NEW YORK (NYTIMES) – Facing a backlash after he was quoted saying he had recently decided to “retire” a homophobic slur, American actor Matt Damon said in a statement on Monday (Aug 2) that “I do not use slurs of any kind”.
The statement followed an interview published this week by The Sunday Times in which Damon, 50, recounted a conversation with his daughter during which he “made a joke” that moved her to write him an essay on the historical harm of what she calls “the ‘f-slur for a homosexual'”.
“She went to her room and wrote a very long, beautiful treatise on how that word is dangerous,” Damon said, according to The Sunday Times, a British newspaper. “I said, ‘I retire the f-slur!’ I understood.”

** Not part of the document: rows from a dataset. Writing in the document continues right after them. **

(** * Sonic Pi API: settings directives, session life cycle, audio hand-off

    Shallow embedding of [app/api/include/api/sonicpi_api.h].

    - [APISettings] and [APISettings::Preprocess] are embedded from the
      header, statement by statement. The method is [const] and receives
      [code] by reference, so it is a transformer of a frame that holds the
      receiver and the referenced string.
    - The header only declares [class SonicPiAPI]: its enum [State], its
      public methods and their return types are taken from it, the
      behaviour of the methods is modelled from the specification and
      marked as such.

    Part I holds the definitions, Part II the lemmas and theorems. *)

From Stdlib Require Import ZArith List String Ascii Bool Lia DecimalString.
From Stdlib Require DecimalFacts DecimalPos DecimalZ.
Import ListNotations.

Open Scope string_scope.

(** * Part I: definitions *)

(** ** [std::string] helpers *)

Module Str.

(** The two characters that are not written inside a string literal here. *)
Definition nl_char : ascii := "010"%char.
Definition nl : string := String nl_char "".
Definition dquote : string := String "034"%char "".

(** [mem c s]: the character [c] occurs in [s]. *)
Fixpoint mem (c : ascii) (s : string) : bool :=
  match s with
  | "" => false
  | String x s' => Ascii.eqb x c || mem c s'
  end.

(** [all p s]: every character of [s] satisfies [p]. *)
Fixpoint all (p : ascii -> bool) (s : string) : bool :=
  match s with
  | "" => true
  | String c s' => p c && all p s'
  end.

(** [contains m s]: [m] occurs in [s] as a contiguous substring. *)
Fixpoint contains (m s : string) : bool :=
  prefix m s ||
  match s with
  | "" => false
  | String _ s' => contains m s'
  end.

(** [split_nl s]: the pieces of [s] between newline characters; a string
    that ends in a newline has an empty last piece. *)
Fixpoint split_nl (s : string) : list string :=
  match s with
  | "" => [""]
  | String c s' =>
      if Ascii.eqb c nl_char then "" :: split_nl s'
      else match split_nl s' with
           | [] => [String c ""]
           | l :: ls => String c l :: ls
           end
  end.

(** The newline-terminated lines of [s]: every piece but the last. *)
Definition lines (s : string) : list string := removelast (split_nl s).

(** [unlines ls]: the lines of [ls], each followed by a newline. *)
Fixpoint unlines (ls : list string) : string :=
  match ls with
  | [] => ""
  | l :: ls' => l ++ nl ++ unlines ls'
  end.

End Str.

(** ** [std::to_string(int)] *)

(** The decimal representation of an [int]: a minus sign for a negative
    value, then the digits without leading zeros. *)
Definition to_string (z : Z) : string := NilZero.string_of_int (Z.to_int z).

(** The characters [std::to_string] can produce. *)
Definition decimal_char (c : ascii) : bool := Str.mem c "-0123456789".

(** ** [struct APISettings] *)

(** Fields in declaration order. [int] is a 32-bit signed integer, held as
    a [Z]; the method does no arithmetic on it, so no wrap-around arises. *)
Record APISettings : Set := mkAPISettings {
  logSynths : bool;
  logCues : bool;
  checkArgs : bool;
  enableExternalSynths : bool;
  timingGuarantees : bool;
  defaultMidiChannel : Z
}.

(** The default member initialisers of the struct. *)
Definition default_settings : APISettings :=
  {| logSynths := true;
     logCues := false;
     checkArgs := true;
     enableExternalSynths := true;
     timingGuarantees := false;
     defaultMidiChannel := -1 |}.

(** *** The body of [Preprocess] as statements over a frame *)

(** What the method can reach: the receiver [*this] and the string bound
    to the reference parameter [code]. *)
Record Frame : Set := mkFrame {
  this : APISettings;
  code : string
}.

Definition Stmt : Set := Frame -> Frame.

(** [code = rhs;] *)
Definition assign_code (rhs : Frame -> string) : Stmt :=
  fun f => {| this := this f; code := rhs f |}.

(** [if (cond) { body }] *)
Definition If (cond : Frame -> bool) (body : Stmt) : Stmt :=
  fun f => if cond f then body f else f.

(** [a; b] *)
Definition seq (a b : Stmt) : Stmt := fun f => b (a f).

Declare Scope stmt_scope.
Delimit Scope stmt_scope with stmt.
Notation "a ;; b" := (seq a b) (at level 61, right associativity) : stmt_scope.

In the statement, which was obtained by Variety, Damon said that he had never “called anyone” the word in his “personal life” and that he understood why his framing in the interview “led many to assume the worst”.
The Jason Bourne actor added that in the conversation with his daughter, he had recalled that as a child growing up in Boston he had heard the slur being used on the street “before I knew what it even referred to”.
“I explained that that word was used constantly and casually and was even a line of dialogue in a movie of mine as recently as 2003; she in turn expressed incredulity that there could ever have been a time where that word was used unthinkingly,” Damon said in the statement.
“To my admiration and pride, she was extremely articulate about the extent to which that word would have been painful to someone in the LGBTQ+ community regardless of how culturally normalised it was. I not only agreed with her but thrilled at her passion, values and desire for social justice.”
“This conversation with my daughter was not a personal awakening,” he continued. “I do not use slurs of any kind.”
In the Sunday Times interview, Damon, who recently starred in the movie Stillwater, seemed to suggest that the word had come up in a joke.
“The word that my daughter calls the ‘f-slur for a homosexual’ was commonly used when I was a kid, with a different application,” he said in the interview.
“I made a joke, months ago, and got a treatise from my daughter. She left the table. I said, ‘Come on, that’s a joke! I say it in the movie Stuck On You!'”
Damon did not specify in the interview which of his daughters the interaction happened with. He has three daughters and a step-daughter with his Argentinian wife Luciana Barroso.
Many on social media were unimpressed by Damon’s story, saying that he should have known better years – not months – ago. Some also wondered why Damon shared the story in the first place.
Ms Charlotte Clymer, a former Human Rights Campaign press secretary, said on Twitter that although she understood the sentiment of the story, “this is like 10+ years ago kinda stuff. And he knows better.”
This is not the first time that Damon has courted controversy with comments about LGBTQ people.
In 2015, he told The Guardian that in acting, it was key that “people shouldn’t know anything about your sexuality because that’s one of the mysteries that you should be able to play”, adding that he imagined “it must be really hard” for gay actors to be public about their sexuality.
On The Ellen DeGeneres Show, Damon defended the remarks, saying that “actors are more effective when they’re a mystery”.
In his statement on Monday, the actor acknowledged that “open hostility” against LGBTQ people was not uncommon.
“To be as clear as I can be, I stand with the LGBTQ+ community,” he said.